You'll find this ingredient in the vast majority of skincare (for good reason). It works to neutralize free radicals, or unstable molecules generated by UV exposure, pollution, and other environmental stressors, before they can cause oxidative damage to your skin cells.
Topically applied tocopherol has been shown to protect against UV damage by ramping up the skin's own natural defense enzymes.
It also acts as a skin conditioning agent; some studies show that regular topical use can improve the skin's water-binding capacity over 2-4 weeks.
This ingredient is especially loved for being a team player. When combined with Vitamin C, the photoprotective effect of both ingredients roughly doubles and the combo also helps reduce UV-induced DNA damage.
This ingredient has some brightening potential but it's more of a prevention ingredient than spot-fader. Cell studies show it can slow down melanin production but it's worth noting that it's not the most powerful brightener out there.
In formulations, it also serves as a stabilizer that helps protect other oxidation-prone ingredients from degrading.
Concentrations usually range from 0.1-1% in most leave-on products.
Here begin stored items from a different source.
(** ** Example: [vector {t:Type} # [ t ] = Vector t] *)

Definition vector_state : sstate :=
  let nd act l r d fl := mk_node act l r d fl type_type 0 0 in
  set_nodes (list_to_map
    [ (1%positive, nd act_field (ToNode 2) Null (ToStr (str "t")) 0);
      (2%positive, nd act_type Null Null (ToType 100) 0);
      (3%positive, nd act_field (ToNode 4) Null Null 0);
      (4%positive, nd act_type Null Null (ToType 101) 0);
      (5%positive, nd act_field (ToNode 6) Null Null 0);
      (6%positive, nd act_array (ToNode 7) (ToNode 8) Null 0);
      (7%positive, nd act_var Null Null (ToNode 3) 128);
      (8%positive, nd act_field (ToNode 9) Null Null 0);
      (9%positive, nd act_var Null Null (ToNode 1) 0);
      (10%positive, nd act_union (ToNode 1) (ToNode 3) Null 0);
      (11%positive, nd act_union (ToNode 10) (ToNode 5) Null 0);
      (12%positive, nd act_type Null Null (ToType 102) 0);
      (13%positive, nd act_arg (ToNode 12) (ToNode 9) Null 0) ])
  (set_types (list_to_map
    [ (100%positive, mk_type (str "Type") (str "Type") None 0 0 0 0 []);
      (101%positive, mk_type (str "#") (str "#") None 0 0 0 0 []);
      (102%positive, mk_type (str "Vector") (str "Vector") None 0 0 1 0 []) ])
  (set_constructors (list_to_map
    [ (103%positive, mk_constructor (str "vector") (str "vector") None 0 (Some 102%positive) (ToNode 11) (ToNode 13)) ])
  init_sstate)).

Definition vector_left : texpr :=
  TSeq (TSeq (TField (Some (str "t")) (TType false (str "Type")) TNone)
             (TField None (TType false (str "#")) TNone))
       (TField None (TArray None (TField None (TVar (str "t") 0) TNone)) TNone).
Definition vector_right : texpr := TSeq (TType false (str "Vector")) (TVar (str "t") 0).

Definition vector_comb : tl_constructor :=
  mk_constructor (str "vector") (str "vector") None 0 (Some 102%positive) (ToNode 11) (ToNode 13).

Lemma vector_shows :
  let shows := shows (nodes vector_state) (tys vector_state) (constructors vector_state) in
  shows (ToNode 11) vector_left /\ shows (ToNode 13) vector_right.
Proof.
  assert (Ht : shows (nodes vector_state) (tys vector_state) (constructors vector_state)
                 (ToNode 9) (TVar (str "t") 0)).
  { apply (s_var _ _ _ 9 (mk_node act_var Null Null (ToNode 1) 0 type_type 0 0) (str "t"));
      [by vm_compute|done|].
    by eapply sv_var; [vm_compute; reflexivity|]. }
  assert (Hty : forall a b id, nodes vector_state !! a = Some (mk_node act_type Null Null (ToType b) 0 type_type 0 0) ->
    (exists ty, tys vector_state !! b = Some ty /\ shown_id (ty_real_id ty) (ty_id ty) = id) ->
    shows (nodes vector_state) (tys vector_state) (constructors vector_state) (ToNode a) (TType false id)).
  { intros a b id Ha (ty & Hb & <-). apply (s_type _ _ _ a _ _ Ha); [done|].
    by eapply st_type. }
  split.
  - eapply s_seq; [vm_compute; reflexivity|by left| |].
    + eapply s_seq; [vm_compute; reflexivity|by left| |].
      * eapply s_field; [vm_compute; reflexivity|done|done| |apply s_null].
        apply (Hty 2%positive 100%positive); [by vm_compute|]. by eexists.
      * eapply s_anonymous; [vm_compute; reflexivity|done|done| |apply s_null].
        apply (Hty 4%positive 101%positive); [by vm_compute|]. by eexists.
    + eapply s_anonymous; [vm_compute; reflexivity|done|done| |apply s_null].
      eapply s_array_default; [vm_compute; reflexivity|done|done|vm_compute; reflexivity|done|].
      eapply s_anonymous; [vm_compute; reflexivity|done|done|exact Ht|apply s_null].
  - eapply s_seq; [vm_compute; reflexivity|by right| |exact Ht].
    apply (Hty 12%positive 102%positive); [by vm_compute|]. by eexists.
Qed.

Lemma combinator_name_is_crc_witness :
  exists s', tl_count_combinator_name 9 103 vector_state = Ret (0x1cb5c415, s').
Proof.
  eexists. rewrite (combinator_name_is_crc vector_state 103 vector_comb vector_left vector_right 9).
  - vm_compute. reflexivity.
  - done.
  - apply vector_shows.
  - apply vector_shows.
  - cbn. lia.
  - by vm_compute.
Defined.

Lemma combinator_printed_witness :
  exists s', tl_print_combinator 1 9 103 vector_state = Ret (0, s') /\
    printed s' = [str "vector#00000000 t:Type # [ t ] = Vector t"].
Proof.
  eexists. rewrite (combinator_printed vector_state 103 vector_comb vector_left vector_right 9).
  - split; [vm_compute; reflexivity|]. by vm_compute.
  - done.
  - apply vector_shows.
  - apply vector_shows.
  - cbn. lia.
  - by vm_compute.
Defined.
Learn more about TocopherolZinc Oxide is a mineral broad-spectrum UV filter; it is the broadest UVA and UVB reflector approved by the FDA. It also has skin protectant and skin soothing properties.
Zinc oxide is one of the most effective broad-spectrum UV filters. It protects against UVB, UVAII, and UVAI. In comparison to its counterpart titanium dioxide, zinc oxide provides uniform and extended UVA protection.
Another great benefit? This ingredient is highly photostable so it won't degrade easily under sunlight.
A common myth is that mineral UV filters are widely believed to primarily reflect UV light.
However, modern research shows titanium dioxide absorbs UV radiation like chemical filters (~95% absorption & 5% reflection).
Zinc oxide has great skin soothing properties so you'll likely find this in sunscreens formulated for sensitive skin or babies/children. It is unlikely to cause "eye sting" like other sunscreen ingredients.
Regulatory agencies consider zinc oxide to be non-toxic and safe. It has also been shown to not penetrate the skin.
Unfortunately, this ingredient does leave a visible white cast. This is why mineral sunscreens are often less cosmetically elegant than chemical or hybrid ones.
In cosmetics, zinc oxide can be found in both non-nano and nano-sized forms. The nano version is used to reduce white cast and improve the texture of sunscreen formulas.
There are ongoing concerns surrounding nano-zinc oxide's impact on marine ecosystems and whether it can be absorbed into skin.
Regarding marine ecosystems and coral reefs, there is no conclusive evidence that any form of zinc oxide (or any other sunscreen ingredients) will cause harm. The science is still developing but many consumers are keeping a close eye on this issue.
Please note, many destinations have reef-safety sunscreen rules. For instance, the U.S. Virgin Islands advises all visitors to use non-nano mineral sunscreens.
There has also been some stir about whether micronized or nano zinc oxide has potential photoxicity and absorption through the skin/lungs.
An in-vitro (done in a test tube or petri dish) study demonstrated micronized zinc oxide to have potential phototoxicity. There's no need to fret; the EU Commission's Scientific Committee on Consumer Safety has stated, "The relevance of these findings needs to be clarified by appropriate investigations in vivo." Or in other words, further studies done on living organisms are needed to prove this.
Current research shows zinc oxide nanoparticles do not penetrate intact or sunburned skin. They either remain on the surface or in the outermost layer of dead skin (stratum corneum).
Zinc oxide is one of only two classified mineral UV filters with titanium dioxide being the other one.
Fun fact: Zinc has been used throughout history as an ingredient in paint and medicine. An Indian text from 500BC is believed to list zinc oxide as a salve for open wound. The Ancient Greek physician Dioscorides has also mentioned the use of zinc as an ointment in 1AD.